Por esa razón tengo sentimientos encontrados con él. Por un lado, mi simpatía personal, por el otro mi visión política que está en las antípodas de cómo concibe el poder y la democracia.
Chávez es, qué duda cabe, una de las figuras centrales de la historia latinoamericana del siglo XXI. Lideró una corriente política que ha influido de manera decisiva en países como Bolivia, Ecuador, Argentina y Nicaragua. Su postura radical antinorteamericana reavivó el antiimperialismo y propugnó la construcción de estructuras regionales sin o contra Estados Unidos. Cuando en 2004 creamos la Comunidad de Naciones Sudamericanas, germen de Unasur, marcó con su impronta el espíritu de ese bloque.

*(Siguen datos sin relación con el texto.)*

(** * Core Exchange sample API: fault injection, paginated activities and
      the retry policy of the durable task layer

    The development embeds [apps/api/src/utils/chaos.ts] (the chaos monkey),
    the activities of [apps/api/src/temporal/activities.ts], the retry options
    and the workflows of [apps/api/src/temporal/workflows.ts], the helpers of
    [apps/api/src/temporal/client.ts], the handlers of the accounts and
    customers routers and the access-token middleware of
    [apps/api/src/index.ts].  The retry engine, the worker-side classifier and
    the activity registry belong to the workflow runtime the repository links
    against; they are modelled from the specification in the modules [Engine]
    and [Registry].

    Conventions.
    - A JavaScript [number] holding a probability or a draw of
      [Math.random()] is an exact rational ([Q]), the value of the double;
      comparisons are those of the values, and the literal [0.3] is the
      double it denotes.  The two products [Math.random() * n] are taken
      exactly, where the code rounds them to the nearest double: the results
      below are ranges, memberships and equalities between runs, which do not
      depend on that rounding.  Integers (offsets, limits, milliseconds,
      status codes) are [Z].
    - A data object keyed by account id is a finite map of its own
      properties on top of [Object.prototype]: reading a key it does not own
      finds the inherited member of that name, if there is one.
    - [process.env] is a finite map from names to strings.  Strings are
      sequences of 8-bit characters; [trim] and [toUpperCase] are those of the
      ASCII range.
    - Effects (draws of the random source, log records, timers) are threaded
      through a state-and-exception monad [M]; the trace is chronological. *)

From Stdlib Require Import QArith Qround Qminmax.
From stdpp Require Import gmap strings list pretty.

Open Scope Z_scope.

(* ===================================================================== *)
(** ** The JavaScript fragment the sources rely on *)
(* ===================================================================== *)

Module Js.

(** The values a [number] obtained from [parseFloat] can take. *)
Inductive number :=
| Finite (q : Q)
| NaN
| Infinity
| NegInfinity.

(** [r > x] for a finite [r]; every comparison with [NaN] is false. *)
Definition gt (r : Q) (x : number) : bool :=
  match x with
  | Finite q => negb (Qle_bool r q)
  | NaN => false
  | Infinity => false
  | NegInfinity => true
  end.

(** The number [x] is the finite value [q]. *)
Definition equals (x : number) (q : Q) : Prop :=
  match x with
  | Finite q' => (q' == q)%Q
  | _ => False
  end.

(** [a < b] on finite numbers. *)
Definition lt (a b : Q) : bool := negb (Qle_bool b a).

(** Builtins of the host that are taken as given: [parseFloat] and the
    time value of [new Date(s)] ([None] is an invalid date, whose time value
    is [NaN]). *)
Record Runtime := {
  parseFloat : string -> number;
  Date_parse : string -> option Z
}.

(** The separator of [split( "," )]. *)
Definition comma : Ascii.ascii := Ascii.ascii_of_nat 44.

(** [s.split(sep)] for a one-character separator. *)
Fixpoint split (sep : Ascii.ascii) (s : string) : list string :=
  match s with
  | EmptyString => [EmptyString]
  | String c s' =>
      if Ascii.eqb c sep then EmptyString :: split sep s'
      else match split sep s' with
           | [] => [String c EmptyString]
           | w :: ws => String c w :: ws
           end
  end.

(** White space of [trim], on the ASCII range. *)
Definition is_space (c : Ascii.ascii) : bool :=
  let n := Ascii.nat_of_ascii c in
  (Nat.eqb n 32 || (Nat.leb 9 n && Nat.leb n 13))%bool.

Fixpoint trimStart (s : string) : string :=
  match s with
  | EmptyString => EmptyString
  | String c s' => if is_space c then trimStart s' else s
  end.

Fixpoint trimEnd (s : string) : string :=
  match s with
  | EmptyString => EmptyString
  | String c s' =>
      match trimEnd s' with
      | EmptyString => if is_space c then EmptyString else String c EmptyString
      | t => String c t
      end
  end.

Definition trim (s : string) : string := trimEnd (trimStart s).

(** [toUpperCase] on the ASCII range. *)
Definition upper (c : Ascii.ascii) : Ascii.ascii :=
  let n := Ascii.nat_of_ascii c in
  if (Nat.leb 97 n && Nat.leb n 122)%bool then Ascii.ascii_of_nat (n - 32) else c.

Fixpoint toUpperCase (s : string) : string :=
  match s with
  | EmptyString => EmptyString
  | String c s' => String (upper c) (toUpperCase s')
  end.

(** [arr[i]] for an integer index: [None] is [undefined]. *)
Definition index {A} (arr : list A) (i : Z) : option A :=
  if i <? 0 then None else arr !! Z.to_nat i.

(** [arr.slice(start, end)] for integer arguments. *)
Definition slice {A} (arr : list A) (start end_ : Z) : list A :=
  let len := Z.of_nat (length arr) in
  let k := if start <? 0 then Z.max (len + start) 0 else Z.min start len in
  let final := if end_ <? 0 then Z.max (len + end_) 0 else Z.min end_ len in
  take (Z.to_nat (Z.max (final - k) 0)) (drop (Z.to_nat k) arr).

Como otros presidentes, montado en una bonanza económica sin precedentes históricos que benefició a toda América del Sur, inauguró el discurso del “socialismo del siglo XXI”, un estilo de gobierno personalista con un toque fuertemente nacionalista y estatista. Chávez construyó así un Gobierno con celofán democrático pero con corazón autoritario. Pero a la vez, el discurso y la acción a favor de los más pobres le dieron resultados justos y espectaculares a despecho de dejar maltrecha la macroeconomía de su país. Tras sucesivos triunfos en las urnas desde 1999, 14 años después, tiene en sus manos el poder Ejecutivo, el Legislativo, el Judicial, las FFAA y buena parte de los medios de comunicación. Está claro que las reglas de su democracia se parecen poco a la verdadera democracia republicana, aquella que él y sus colegas ideológicos califican como “neoliberal o elitista”.
Se enganchó al poder de manera irremisible y acabó creyendo que él y sólo él encarna el proyecto histórico de su país. Pero la fragilidad y pequeñez de nuestros cuerpos mortales le jugó una mala pasada. En 2011, le detectaron un cáncer que lo trastocó todo. A diferencia de lo que corresponde a un mandatario responsable con su pueblo, mantuvo en absoluto secreto los detalles y la gravedad de su enfermedad. A despecho de la medicina venezolana, prefirió seguir su tratamiento en Cuba para garantizar el absoluto hermetismo sobre el estado de su salud. A pesar de ser plenamente consciente de que el destino de su vida era más que incierto, encaró el proceso electoral de octubre de 2012 que ganó cómodamente. Esa decisión ha dejado a Venezuela a las puertas de una grave crisis política.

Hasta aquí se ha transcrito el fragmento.